Stored entries:
^^^^^^^^

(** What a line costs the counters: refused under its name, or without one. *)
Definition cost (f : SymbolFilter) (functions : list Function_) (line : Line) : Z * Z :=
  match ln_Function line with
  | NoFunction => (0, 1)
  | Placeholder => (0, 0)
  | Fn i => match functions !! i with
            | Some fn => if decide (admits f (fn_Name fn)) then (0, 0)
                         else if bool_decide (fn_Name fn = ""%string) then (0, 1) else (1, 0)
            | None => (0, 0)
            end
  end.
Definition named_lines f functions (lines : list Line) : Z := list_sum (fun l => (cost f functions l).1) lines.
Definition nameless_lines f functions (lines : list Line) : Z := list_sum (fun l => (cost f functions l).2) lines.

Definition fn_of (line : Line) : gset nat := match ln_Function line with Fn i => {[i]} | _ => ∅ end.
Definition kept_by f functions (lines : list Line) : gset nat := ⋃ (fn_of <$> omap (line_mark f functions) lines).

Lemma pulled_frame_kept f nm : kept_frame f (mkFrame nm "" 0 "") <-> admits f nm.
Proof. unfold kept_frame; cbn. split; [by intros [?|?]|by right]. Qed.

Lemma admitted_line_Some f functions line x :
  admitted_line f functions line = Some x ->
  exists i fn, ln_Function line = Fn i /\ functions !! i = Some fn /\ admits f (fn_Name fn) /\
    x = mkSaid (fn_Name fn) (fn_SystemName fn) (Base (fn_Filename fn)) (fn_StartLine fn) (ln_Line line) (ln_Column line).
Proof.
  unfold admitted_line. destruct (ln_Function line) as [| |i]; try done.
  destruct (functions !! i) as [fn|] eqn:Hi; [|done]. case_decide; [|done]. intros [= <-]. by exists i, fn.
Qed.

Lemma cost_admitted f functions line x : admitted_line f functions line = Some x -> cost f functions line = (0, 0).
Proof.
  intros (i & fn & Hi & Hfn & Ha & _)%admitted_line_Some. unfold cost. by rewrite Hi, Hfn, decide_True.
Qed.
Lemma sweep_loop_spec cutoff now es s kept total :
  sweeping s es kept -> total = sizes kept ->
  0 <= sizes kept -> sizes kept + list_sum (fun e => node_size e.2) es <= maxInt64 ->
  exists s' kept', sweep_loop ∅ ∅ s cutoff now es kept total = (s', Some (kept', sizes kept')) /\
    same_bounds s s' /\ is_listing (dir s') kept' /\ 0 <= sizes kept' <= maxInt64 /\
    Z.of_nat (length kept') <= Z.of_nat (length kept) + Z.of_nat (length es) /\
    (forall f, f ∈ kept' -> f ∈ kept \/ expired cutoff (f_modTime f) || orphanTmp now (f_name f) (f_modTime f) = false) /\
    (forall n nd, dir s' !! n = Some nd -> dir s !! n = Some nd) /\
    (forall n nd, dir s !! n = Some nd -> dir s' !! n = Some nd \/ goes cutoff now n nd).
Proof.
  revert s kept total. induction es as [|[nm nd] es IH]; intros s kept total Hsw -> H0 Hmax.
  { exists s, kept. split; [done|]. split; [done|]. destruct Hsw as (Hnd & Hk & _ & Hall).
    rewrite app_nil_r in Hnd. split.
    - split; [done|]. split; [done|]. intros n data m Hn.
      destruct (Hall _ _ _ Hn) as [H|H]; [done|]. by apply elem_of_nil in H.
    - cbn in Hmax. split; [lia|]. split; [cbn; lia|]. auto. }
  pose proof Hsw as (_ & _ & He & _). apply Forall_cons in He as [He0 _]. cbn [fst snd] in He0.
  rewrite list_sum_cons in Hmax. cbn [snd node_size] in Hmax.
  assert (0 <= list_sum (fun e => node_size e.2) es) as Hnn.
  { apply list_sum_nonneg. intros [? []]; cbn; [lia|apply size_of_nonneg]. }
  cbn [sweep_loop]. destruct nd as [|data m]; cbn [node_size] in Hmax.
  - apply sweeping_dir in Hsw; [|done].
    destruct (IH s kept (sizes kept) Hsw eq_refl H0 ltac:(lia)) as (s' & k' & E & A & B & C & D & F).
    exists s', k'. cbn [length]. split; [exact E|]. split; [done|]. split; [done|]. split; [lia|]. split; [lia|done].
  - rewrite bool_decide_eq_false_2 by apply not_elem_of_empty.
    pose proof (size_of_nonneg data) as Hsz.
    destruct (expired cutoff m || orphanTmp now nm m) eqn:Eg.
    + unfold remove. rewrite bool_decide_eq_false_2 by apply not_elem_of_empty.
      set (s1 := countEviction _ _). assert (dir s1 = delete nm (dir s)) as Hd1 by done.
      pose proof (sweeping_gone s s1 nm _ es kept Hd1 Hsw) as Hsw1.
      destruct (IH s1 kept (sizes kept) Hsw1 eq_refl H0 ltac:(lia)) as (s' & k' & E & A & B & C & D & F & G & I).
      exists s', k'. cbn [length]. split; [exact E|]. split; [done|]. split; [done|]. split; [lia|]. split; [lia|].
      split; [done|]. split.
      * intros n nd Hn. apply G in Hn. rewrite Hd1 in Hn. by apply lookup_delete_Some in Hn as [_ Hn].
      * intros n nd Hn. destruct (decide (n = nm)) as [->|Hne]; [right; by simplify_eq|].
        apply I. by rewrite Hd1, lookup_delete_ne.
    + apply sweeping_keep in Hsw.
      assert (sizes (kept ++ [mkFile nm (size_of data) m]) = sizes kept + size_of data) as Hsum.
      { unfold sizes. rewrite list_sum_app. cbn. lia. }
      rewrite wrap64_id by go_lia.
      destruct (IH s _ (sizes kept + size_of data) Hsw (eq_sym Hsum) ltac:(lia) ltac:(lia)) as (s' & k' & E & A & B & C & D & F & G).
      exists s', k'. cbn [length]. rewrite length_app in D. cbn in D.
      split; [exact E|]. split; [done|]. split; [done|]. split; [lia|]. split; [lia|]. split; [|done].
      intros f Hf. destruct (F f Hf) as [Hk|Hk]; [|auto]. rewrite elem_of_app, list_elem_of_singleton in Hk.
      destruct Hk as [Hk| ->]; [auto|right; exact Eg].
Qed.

^^^^^^^^

> Exercise
Retype all the data, changing nothing.

> Written answer
(** What a line costs the counters: refused under its name, or without one. *)
Definition cost (f : SymbolFilter) (functions : list Function_) (line : Line) : Z * Z :=
  match ln_Function line with
  | NoFunction => (0, 1)
  | Placeholder => (0, 0)
  | Fn i => match functions !! i with
            | Some fn => if decide (admits f (fn_Name fn)) then (0, 0)
                         else if bool_decide (fn_Name fn = ""%string) then (0, 1) else (1, 0)
            | None => (0, 0)
            end
  end.
Definition named_lines f functions (lines : list Line) : Z := list_sum (fun l => (cost f functions l).1) lines.
Definition nameless_lines f functions (lines : list Line) : Z := list_sum (fun l => (cost f functions l).2) lines.

Definition fn_of (line : Line) : gset nat := match ln_Function line with Fn i => {[i]} | _ => ∅ end.
Definition kept_by f functions (lines : list Line) : gset nat := ⋃ (fn_of <$> omap (line_mark f functions) lines).

Lemma pulled_frame_kept f nm : kept_frame f (mkFrame nm "" 0 "") <-> admits f nm.
Proof. unfold kept_frame; cbn. split; [by intros [?|?]|by right]. Qed.

Lemma admitted_line_Some f functions line x :
  admitted_line f functions line = Some x ->
  exists i fn, ln_Function line = Fn i /\ functions !! i = Some fn /\ admits f (fn_Name fn) /\
    x = mkSaid (fn_Name fn) (fn_SystemName fn) (Base (fn_Filename fn)) (fn_StartLine fn) (ln_Line line) (ln_Column line).
Proof.
  unfold admitted_line. destruct (ln_Function line) as [| |i]; try done.
  destruct (functions !! i) as [fn|] eqn:Hi; [|done]. case_decide; [|done]. intros [= <-]. by exists i, fn.
Qed.

Lemma cost_admitted f functions line x : admitted_line f functions line = Some x -> cost f functions line = (0, 0).
Proof.
  intros (i & fn & Hi & Hfn & Ha & _)%admitted_line_Some. unfold cost. by rewrite Hi, Hfn, decide_True.
Qed.
Lemma sweep_loop_spec cutoff now es s kept total :
  sweeping s es kept -> total = sizes kept ->
  0 <= sizes kept -> sizes kept + list_sum (fun e => node_size e.2) es <= maxInt64 ->
  exists s' kept', sweep_loop ∅ ∅ s cutoff now es kept total = (s', Some (kept', sizes kept')) /\
    same_bounds s s' /\ is_listing (dir s') kept' /\ 0 <= sizes kept' <= maxInt64 /\
    Z.of_nat (length kept') <= Z.of_nat (length kept) + Z.of_nat (length es) /\
    (forall f, f ∈ kept' -> f ∈ kept \/ expired cutoff (f_modTime f) || orphanTmp now (f_name f) (f_modTime f) = false) /\
    (forall n nd, dir s' !! n = Some nd -> dir s !! n = Some nd) /\
    (forall n nd, dir s !! n = Some nd -> dir s' !! n = Some nd \/ goes cutoff now n nd).
Proof.
  revert s kept total. induction es as [|[nm nd] es IH]; intros s kept total Hsw -> H0 Hmax.
  { exists s, kept. split; [done|]. split; [done|]. destruct Hsw as (Hnd & Hk & _ & Hall).
    rewrite app_nil_r in Hnd. split.
    - split; [done|]. split; [done|]. intros n data m Hn.
      destruct (Hall _ _ _ Hn) as [H|H]; [done|]. by apply elem_of_nil in H.
    - cbn in Hmax. split; [lia|]. split; [cbn; lia|]. auto. }
  pose proof Hsw as (_ & _ & He & _). apply Forall_cons in He as [He0 _]. cbn [fst snd] in He0.
  rewrite list_sum_cons in Hmax. cbn [snd node_size] in Hmax.
  assert (0 <= list_sum (fun e => node_size e.2) es) as Hnn.
  { apply list_sum_nonneg. intros [? []]; cbn; [lia|apply size_of_nonneg]. }
  cbn [sweep_loop]. destruct nd as [|data m]; cbn [node_size] in Hmax.
  - apply sweeping_dir in Hsw; [|done].
    destruct (IH s kept (sizes kept) Hsw eq_refl H0 ltac:(lia)) as (s' & k' & E & A & B & C & D & F).
    exists s', k'. cbn [length]. split; [exact E|]. split; [done|]. split; [done|]. split; [lia|]. split; [lia|done].
  - rewrite bool_decide_eq_false_2 by apply not_elem_of_empty.
    pose proof (size_of_nonneg data) as Hsz.
    destruct (expired cutoff m || orphanTmp now nm m) eqn:Eg.
    + unfold remove. rewrite bool_decide_eq_false_2 by apply not_elem_of_empty.
      set (s1 := countEviction _ _). assert (dir s1 = delete nm (dir s)) as Hd1 by done.
      pose proof (sweeping_gone s s1 nm _ es kept Hd1 Hsw) as Hsw1.
      destruct (IH s1 kept (sizes kept) Hsw1 eq_refl H0 ltac:(lia)) as (s' & k' & E & A & B & C & D & F & G & I).
      exists s', k'. cbn [length]. split; [exact E|]. split; [done|]. split; [done|]. split; [lia|]. split; [lia|].
      split; [done|]. split.
      * intros n nd Hn. apply G in Hn. rewrite Hd1 in Hn. by apply lookup_delete_Some in Hn as [_ Hn].
      * intros n nd Hn. destruct (decide (n = nm)) as [->|Hne]; [right; by simplify_eq|].
        apply I. by rewrite Hd1, lookup_delete_ne.
    + apply sweeping_keep in Hsw.
      assert (sizes (kept ++ [mkFile nm (size_of data) m]) = sizes kept + size_of data) as Hsum.
      { unfold sizes. rewrite list_sum_app. cbn. lia. }
      rewrite wrap64_id by go_lia.
      destruct (IH s _ (sizes kept + size_of data) Hsw (eq_sym Hsum) ltac:(lia) ltac:(lia)) as (s' & k' & E & A & B & C & D & F & G).
      exists s', k'. cbn [length]. rewrite length_app in D. cbn in D.
      split; [exact E|]. split; [done|]. split; [done|]. split; [lia|]. split; [lia|]. split; [|done].
      intros f Hf. destruct (F f Hf) as [Hk|Hk]; [|auto]. rewrite elem_of_app, list_elem_of_singleton in Hk.
      destruct Hk as [Hk| ->]; [auto|right; exact Eg].
Qed.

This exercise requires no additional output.